Thursday, October 17, 2019

Something Sweet in Denmark

You don’t have to have a science degree to be able to explain why rotten eggs in Denmark smell bad. You trust your nose, name the source of the problem and throw the damn egg away. We humans like to explain and analyze and justify and that’s fine, but sometimes our mind can override our senses and justify things we knowjust aren’t right. “Well, maybe the egg is just olfactorally-challenged and will eventually get better.” Nope, ain’t gonna happen. 

 

I’ve developed a pretty good nose that I can trust to tell me when something is rotten.

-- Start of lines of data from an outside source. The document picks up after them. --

(* ===== verification/Sha256.v ===== *)
(** * SHA-256 and hexadecimal text

    [crypto/sha256.Sum256] and [encoding/hex.EncodeToString] of Go's standard
    library, on byte strings. Words are 32-bit integers kept in [0, 2^32). *)

From S2P Require Import Prelude GoStrings.
From Stdlib Require Import String Ascii.
From stdpp Require Import base strings list.
From Stdlib Require Import ZArith Lia.
Local Open Scope Z_scope.

Definition word32 (z : Z) : Z := Z.land z (Z.ones 32).
Definition add32 (a b : Z) : Z := word32 (a + b).
Definition rotr32 (x : Z) (n : Z) : Z :=
  word32 (Z.lor (Z.shiftr x n) (Z.shiftl x (32 - n))).
Definition shr32 (x n : Z) : Z := Z.shiftr x n.

(** The constants of FIPS 180-4: the first 32 bits of the fractional parts of
    the square roots of the first eight primes and of the cube roots of the
    first sixty-four. The roots are found by bisection on integers. *)
Fixpoint bisect (power : Z → Z) (target lo hi : Z) (n : nat) : Z :=
  match n with
  | O => lo
  | S m =>
    let mid := (lo + hi) / 2 in
    if power mid <=? target then bisect power target mid hi m else bisect power target lo mid m
  end.

Definition root_fraction (k : Z) (p : Z) : Z :=
  word32 (bisect (λ x, x ^ k) (p * 2 ^ (32 * k)) 0 (2 ^ 40) 41).

Definition is_prime (n : Z) : bool :=
  forallb (λ d, negb (n mod (Z.of_nat d + 2) =? 0)) (seq 0 (Z.to_nat (n - 2))).

Definition primes : list Z := List.filter is_prime ((λ i, Z.of_nat i + 2) <$> seq 0 310).

Definition round_constants : list Z := Eval vm_compute in root_fraction 3 <$> primes.
Definition initial_hash : list Z := Eval vm_compute in root_fraction 2 <$> take 8 primes.

Definition byte_values (s : string) : list Z := (λ c, Z.of_nat (nat_of_ascii c)) <$> list_ascii_of_string s.
Definition of_byte_values (l : list Z) : string :=
  string_of_list_ascii ((λ z, ascii_of_nat (Z.to_nat (Z.land z 255))) <$> l).

Lemma byte_values_length s : length (byte_values s) = String.length s.
Proof. unfold byte_values. rewrite length_fmap. induction s; simpl; congruence. Qed.

Lemma byte_values_bound s : Forall (λ v, 0 <= v < 256) (byte_values s).
Proof.
  unfold byte_values. apply Forall_fmap, Forall_true. intros c. simpl.
  pose proof (nat_ascii_bounded c). lia.
Qed.

(** The [n] low bytes of [z], the most significant first. *)
Fixpoint big_endian (n : nat) (z : Z) : list Z :=
  match n with
  | O => []
  | S m => Z.land (Z.shiftr z (8 * Z.of_nat m)) 255 :: big_endian m z
  end.

(** A one bit, zeros up to 56 bytes modulo 64, and the length in bits. *)
Definition pad (msg : list Z) : list Z :=
  let len := Z.of_nat (length msg) in
  msg ++ [128] ++ replicate (Z.to_nat ((55 - len) mod 64)) 0 ++ big_endian 8 (8 * len).

Fixpoint words_of (l : list Z) (n : nat) : list Z :=
  match n, l with
  | S m, a :: b :: c :: d :: l' =>
    Z.lor (Z.shiftl a 24) (Z.lor (Z.shiftl b 16) (Z.lor (Z.shiftl c 8) d)) :: words_of l' m
  | _, _ => []
  end.

(** The message schedule, most recent word first. *)
Definition next_word (rev : list Z) : Z :=
  let w2 := nth 1 rev 0 in let w7 := nth 6 rev 0 in
  let w15 := nth 14 rev 0 in let w16 := nth 15 rev 0 in
  let s0 := Z.lxor (rotr32 w15 7) (Z.lxor (rotr32 w15 18) (shr32 w15 3)) in
  let s1 := Z.lxor (rotr32 w2 17) (Z.lxor (rotr32 w2 19) (shr32 w2 10)) in
  add32 (add32 w16 s0) (add32 w7 s1).

Fixpoint extend_schedule (n : nat) (rev : list Z) : list Z :=
  match n with
  | O => rev
  | S m => extend_schedule m (next_word rev :: rev)
  end.

Definition schedule (block : list Z) : list Z :=
  reverse (extend_schedule 48 (reverse (words_of block 16))).

Definition round (h : list Z) (kw : Z * Z) : list Z :=
  match h with
  | [a; b; c; d; e; f; g; x] =>
    let s1 := Z.lxor (rotr32 e 6) (Z.lxor (rotr32 e 11) (rotr32 e 25)) in
    let ch := Z.lxor (Z.land e f) (Z.land (Z.lxor e (Z.ones 32)) g) in
    let t1 := add32 (add32 x s1) (add32 ch (add32 kw.1 kw.2)) in
    let s0 := Z.lxor (rotr32 a 2) (Z.lxor (rotr32 a 13) (rotr32 a 22)) in
    let maj := Z.lxor (Z.land a b) (Z.lxor (Z.land a c) (Z.land b c)) in
    let t2 := add32 s0 maj in
    [add32 t1 t2; a; b; c; add32 d t1; e; f; g]
  | _ => h
  end.

Definition compress (h : list Z) (block : list Z) : list Z :=
  zip_with add32 h (foldl round h (zip round_constants (schedule block))).

(** [n] blocks of 64 bytes. *)
Fixpoint message_blocks (n : nat) (l : list Z) : list (list Z) :=
  match n with
  | O => []
  | S m => take 64 l :: message_blocks m (drop 64 l)
  end.

(** [sha256.Sum256]: the digest as 32 bytes. *)
Definition Sum256 (msg : string) : string :=
  let p := pad (byte_values msg) in
  of_byte_values
    (mjoin (big_endian 4 <$> foldl compress initial_hash (message_blocks (Nat.div (length p) 64) p))).

(** [hex.EncodeToString]. *)
Fixpoint hex_encode (s : string) : string :=
  match s with
  | EmptyString => EmptyString
  | String c s' => String (hex_digit (nat_of_ascii c / 16))
                     (String (hex_digit (nat_of_ascii c mod 16)) (hex_encode s'))
  end.

(** Test vectors of FIPS 180-4. *)
Example Sum256_abc :
  hex_encode (Sum256 "abc") = "ba7816bf8f01cfea414140de5dae2223b00361a396177a9cb410ff61f20015ad".
Proof. vm_compute. reflexivity. Qed.

Example Sum256_empty :
  hex_encode (Sum256 "") = "e3b0c44298fc1c149afbf4c8996fb92427ae41e4649b934ca495991b7852b855".
Proof. vm_compute. reflexivity. Qed.

Example Sum256_two_blocks :
  hex_encode (Sum256 "abcdbcdecdefdefgefghfghighijhijkijkljklmklmnlmnomnopnopq") =
  "248d6a61d20638b8e5c026930c3e6039a33ce45964ff2167f6ecedd419db06c1".
Proof. vm_compute. reflexivity. Qed.

Lemma hex_encode_length s : String.length (hex_encode s) = (2 * String.length s)%nat.
Proof. induction s as [|c s IH]; [done|]. cbn [hex_encode String.length]. rewrite IH. lia. Qed.
(* ===== verification/KubeTypes.v ===== *)
(** * The Kubernetes objects kubepark reads and writes

    Records for the object kinds of [k8s.io/api] and [k8s.io/apimachinery]
    with the fields kubepark sets or reads. An optional pointer is an
    [option]; a map that may be nil is a [gmap] (the API never returns an
    empty map that is not nil, so the two are not told apart); a byte slice is
    a [string]; a resource quantity is its value. The transition times of
    conditions are left out: kubepark neither sets nor reads them. *)

From S2P Require Import Prelude.
From Stdlib Require Import String.
From stdpp Require Import base gmap strings list.

(** ** Object metadata *)

Record OwnerReference := {
  or_Kind : string;
  or_Name : string;
  or_UID : string;
  or_Controller : bool;
}.

Record ObjectMeta := {
  Name : string;
  Namespace : string;
  UID : string;
  Generation : Z;
  ResourceVersion : Z;
  CreationTimestamp : Time;
  DeletionTimestamp : option Time;
  mLabels : gmap string string;
  mAnnotations : gmap string string;
  Finalizers : list string;
  OwnerReferences : list OwnerReference;
}.

(** [metav1.ObjectMeta{Name: n, Namespace: ns}], before the API server sees
    the object. *)
Definition newMeta (ns n : string) : ObjectMeta :=
  {| Name := n; Namespace := ns; UID := ""; Generation := 0;
     ResourceVersion := 0; CreationTimestamp := zeroTime;
     DeletionTimestamp := None; mLabels := ∅; mAnnotations := ∅;
     Finalizers := []; OwnerReferences := [] |}.

Definition set_labels (l : gmap string string) (m : ObjectMeta) : ObjectMeta :=
  {| Name := Name m; Namespace := Namespace m; UID := UID m;
     Generation := Generation m; ResourceVersion := ResourceVersion m;
     CreationTimestamp := CreationTimestamp m;
     DeletionTimestamp := DeletionTimestamp m; mLabels := l;
     mAnnotations := mAnnotations m; Finalizers := Finalizers m;
     OwnerReferences := OwnerReferences m |}.

Definition set_annotations (a : gmap string string) (m : ObjectMeta) : ObjectMeta :=
  {| Name := Name m; Namespace := Namespace m; UID := UID m;
     Generation := Generation m; ResourceVersion := ResourceVersion m;
     CreationTimestamp := CreationTimestamp m;
     DeletionTimestamp := DeletionTimestamp m; mLabels := mLabels m;
     mAnnotations := a; Finalizers := Finalizers m;
     OwnerReferences := OwnerReferences m |}.

Definition set_finalizers (f : list string) (m : ObjectMeta) : ObjectMeta :=
  {| Name := Name m; Namespace := Namespace m; UID := UID m;
     Generation := Generation m; ResourceVersion := ResourceVersion m;
     CreationTimestamp := CreationTimestamp m;
     DeletionTimestamp := DeletionTimestamp m; mLabels := mLabels m;
     mAnnotations := mAnnotations m; Finalizers := f;
     OwnerReferences := OwnerReferences m |}.

Definition set_owners (o : list OwnerReference) (m : ObjectMeta) : ObjectMeta :=
  {| Name := Name m; Namespace := Namespace m; UID := UID m;
     Generation := Generation m; ResourceVersion := ResourceVersion m;
     CreationTimestamp := CreationTimestamp m;
     DeletionTimestamp := DeletionTimestamp m; mLabels := mLabels m;
     mAnnotations := mAnnotations m; Finalizers := Finalizers m;
     OwnerReferences := o |}.

(** The fields only the API server writes. *)
Definition set_server (uid : string) (gen rv : Z) (created : Time)
    (deleted : option Time) (m : ObjectMeta) : ObjectMeta :=
  {| Name := Name m; Namespace := Namespace m; UID := uid;
     Generation := gen; ResourceVersion := rv;
     CreationTimestamp := created; DeletionTimestamp := deleted;
     mLabels := mLabels m; mAnnotations := mAnnotations m;
     Finalizers := Finalizers m; OwnerReferences := OwnerReferences m |}.

Record NamespacedName := {
  nn_Namespace : string;
  nn_Name : string;
}.

(** [metav1.Condition]. *)
Inductive ConditionStatus := ConditionTrue | ConditionFalse | ConditionUnknown.

Record Condition := {
  c_Type : string;
  c_Status : ConditionStatus;
  c_Reason : string;
  c_Message : string;
  c_ObservedGeneration : Z;
}.

Definition find_condition (cs : list Condition) (ty : string) : option Condition :=
  find_first (λ c, String.eqb (c_Type c) ty) cs.

(** ** Core objects *)

Record EnvVar := {
  ev_Name : string;
  ev_Value : string;
  ev_ValueFrom : option string;
}.

Record ContainerPort := {
  cp_Name : string;
  cp_ContainerPort : Z;
  cp_Protocol : string;
}.

Record VolumeMount := {
  vm_Name : string;
  vm_MountPath : string;
  vm_ReadOnly : bool;
}.

Record SecurityContext := {
  sc_AllowPrivilegeEscalation : option bool;
  sc_CapabilitiesDrop : list string;
}.

Record ResourceRequirements := {
  rr_Limits : gmap string Z;
  rr_Requests : gmap string Z;
}.

Record Container := {
  ct_Name : string;
  ct_Image : string;
  ct_Command : list string;
  ct_Args : list string;
  ct_Env : list EnvVar;
  ct_Ports : list ContainerPort;
  ct_Resources : ResourceRequirements;
  ct_SecurityContext : option SecurityContext;
  ct_VolumeMounts : list VolumeMount;
}.

Inductive VolumeSource :=
  | VolumePVC (claim : string)
  | VolumeEmptyDir
  | VolumeSecret (secret : string) (defaultMode : option Z).

Record Volume := {
  vol_Name : string;
  vol_Source : VolumeSource;
}.

Record PodSecurityContext := {
  psc_RunAsNonRoot : option bool;
  psc_RunAsUser : option Z;
  psc_FSGroup : option Z;
  psc_SeccompProfile : option string;
}.

Record PodSpec := {
  ps_RestartPolicy : string;
  ps_Hostname : string;
  ps_ServiceAccountName : string;
  ps_AutomountServiceAccountToken : option bool;
  ps_TerminationGracePeriodSeconds : option Z;
  ps_SecurityContext : option PodSecurityContext;
  ps_InitContainers : list Container;
  ps_Containers : list Container;
  ps_Volumes : list Volume;
  ps_PriorityClassName : string;
  ps_RuntimeClassName : option string;
}.

Inductive PodPhase := PodPhaseUnset | PodPending | PodRunning | PodSucceeded | PodFailed | PodUnknown.

Inductive PodConditionType := PodScheduled | PodReady | PodConditionOther (s : string).

Record PodCondition := {
  pc_Type : PodConditionType;
  pc_Status : ConditionStatus;
  pc_Message : string;
}.

Record PodStatus := {
  pst_Phase : PodPhase;
  pst_PodIP : string;
  pst_Conditions : list PodCondition;
}.

Record Pod := {
  pod_ObjectMeta :> ObjectMeta;
  pod_Spec : PodSpec;
  pod_Status : PodStatus;
}.

Record PersistentVolumeClaimSpec := {
  pvs_AccessModes : list string;
  pvs_StorageClassName : option string;
  pvs_Requests : gmap string Z;
}.

Record PersistentVolumeClaim := {
  pvc_ObjectMeta :> ObjectMeta;
  pvc_Spec : PersistentVolumeClaimSpec;
}.

Record Secret := {
  sec_ObjectMeta :> ObjectMeta;
  sec_Data : gmap string string;
}.

Record ServiceAccount := {
  sa_ObjectMeta :> ObjectMeta;
}.

Record KNamespaceObj := {
  ns_ObjectMeta :> ObjectMeta;
}.

(** ** RBAC objects *)

Record PolicyRule := {
  pr_Verbs : list string;
  pr_APIGroups : list string;
  pr_Resources : list string;
  pr_ResourceNames : list string;
}.

Record Role := {
  role_ObjectMeta :> ObjectMeta;
  role_Rules : list PolicyRule;
}.

Record RoleRef := {
  rref_APIGroup : string;
  rref_Kind : string;
  rref_Name : string;
}.

Record Subject := {
  sub_Kind : string;
  sub_Name : string;
  sub_Namespace : string;
}.

Record RoleBinding := {
  rb_ObjectMeta :> ObjectMeta;
  rb_RoleRef : RoleRef;
  rb_Subjects : list Subject;
}.

(** ** Networking objects *)

Record LabelSelector := {
  ls_MatchLabels : gmap string string;
  ls_MatchExpressions : list (string * string * list string);
}.

Record NetworkPolicyPeer := {
  npp_PodSelector : option LabelSelector;
  npp_NamespaceSelector : option LabelSelector;
  npp_IPBlock : option string;
}.

Inductive IntOrString := IntVal (i : Z) | StrVal (s : string).

Record NetworkPolicyPort := {
  npt_Protocol : option string;
  npt_Port : option IntOrString;
}.

Record NetworkPolicyIngressRule := {
  npi_From : list NetworkPolicyPeer;
  npi_Ports : list NetworkPolicyPort;
}.

Record NetworkPolicyEgressRule := {
  npe_To : list NetworkPolicyPeer;
  npe_Ports : list NetworkPolicyPort;
}.

Record NetworkPolicySpec := {
  nps_PodSelector : LabelSelector;
  nps_PolicyTypes : list string;
  nps_Ingress : list NetworkPolicyIngressRule;
  nps_Egress : list NetworkPolicyEgressRule;
}.

Record NetworkPolicy := {
  np_ObjectMeta :> ObjectMeta;
  np_Spec : NetworkPolicySpec;
}.

Record Endpoint := {
  end_Addresses : list string;
  end_Ready : option bool;
}.

Record EndpointSlice := {
  es_ObjectMeta :> ObjectMeta;
  es_Endpoints : list Endpoint;
  es_Ports : list (option Z);
}.

(** ** Decidable equality *)

#[export] Instance OwnerReference_eq_dec : EqDecision OwnerReference.
Proof. solve_decision. Defined.
#[export] Instance ObjectMeta_eq_dec : EqDecision ObjectMeta.
Proof. solve_decision. Defined.
#[export] Instance NamespacedName_eq_dec : EqDecision NamespacedName.
Proof. solve_decision. Defined.
#[export] Instance ConditionStatus_eq_dec : EqDecision ConditionStatus.
Proof. solve_decision. Defined.
#[export] Instance Condition_eq_dec : EqDecision Condition.
Proof. solve_decision. Defined.
#[export] Instance PodPhase_eq_dec : EqDecision PodPhase.
Proof. solve_decision. Defined.
#[export] Instance PodConditionType_eq_dec : EqDecision PodConditionType.
Proof. solve_decision. Defined.
#[export] Instance PolicyRule_eq_dec : EqDecision PolicyRule.
Proof. solve_decision. Defined.
#[export] Instance RoleRef_eq_dec : EqDecision RoleRef.
Proof. solve_decision. Defined.
#[export] Instance Subject_eq_dec : EqDecision Subject.
Proof. solve_decision. Defined.
#[export] Instance LabelSelector_eq_dec : EqDecision LabelSelector.
Proof. solve_decision. Defined.
#[export] Instance NetworkPolicyPeer_eq_dec : EqDecision NetworkPolicyPeer.
Proof. solve_decision. Defined.
#[export] Instance IntOrString_eq_dec : EqDecision IntOrString.
Proof. solve_decision. Defined.
#[export] Instance NetworkPolicyPort_eq_dec : EqDecision NetworkPolicyPort.
Proof. solve_decision. Defined.
#[export] Instance NetworkPolicyIngressRule_eq_dec : EqDecision NetworkPolicyIngressRule.
Proof. solve_decision. Defined.
#[export] Instance NetworkPolicyEgressRule_eq_dec : EqDecision NetworkPolicyEgressRule.
Proof. solve_decision. Defined.
#[export] Instance NetworkPolicySpec_eq_dec : EqDecision NetworkPolicySpec.
Proof. solve_decision. Defined.

#[export] Instance NamespacedName_countable : Countable NamespacedName.
Proof.
  refine (inj_countable' (λ k, (nn_Namespace k, nn_Name k))
            (λ p, {| nn_Namespace := p.1; nn_Name := p.2 |}) _).
  by intros [].
Defined.

(** The key an object is stored under. *)
Definition keyOf (m : ObjectMeta) : NamespacedName :=
  {| nn_Namespace := Namespace m; nn_Name := Name m |}.

(** [IsZero] on a [*metav1.Time]: nil or the zero time. *)
Definition ptr_IsZero (t : option Time) : bool :=
  match t with None => true | Some t => time_IsZero t end.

The 30 seconds of any time I’ve heard Trump speak is enough to make clear that he is the worst person for a job he never deserved. If you want the “blah-blah-blah” about the details, I could go on, but why bother? Face it—he stinks! Get him out of the kitchen and let’s stop wasting our breath trying to understand how or why or consider alternate viewpoints. 

 

On the other side of things, my nose for what smells sweet and tastes good is equally strong, cultivated by the 40,000 plus classes with kids whose main goal is create a harmonious gathering of intelligence, imagination, beauty, humor and just plain fun! I know it when it’s there, I know it when it’s not, I’ve spent my life trying to prepare the space and time to invite it in knowing that some of it is just in the hands of Grace. When it arrives, I greet it, welcome it, make it feel at home, give it voice and dance with it. 

 

Like today. Such a joyful class with 4thgrade, making up opposite rhymes (“I say high and you say low. I say fast and you say slow. I say yes and you say no. I say stop and you say go.”) Then exploring opposites in movement and how those kids did dance! Later in Singing Time, 100 kids singing Abram Brown in 3-part canon and then at 3-different tempos (normal, augmented, diminished) and then kids coming up front to conduct scary sounds in “Up and Down the Street.” So many perfect endings and pin-drop silences! 

 

Best kept secret of my life? They pay for such happiness! Of course, not much and happiness is hard, hard work, but really, sometimes I just marvel that this is—and has been—an actual adult job. And I’m thankful for every minute of it.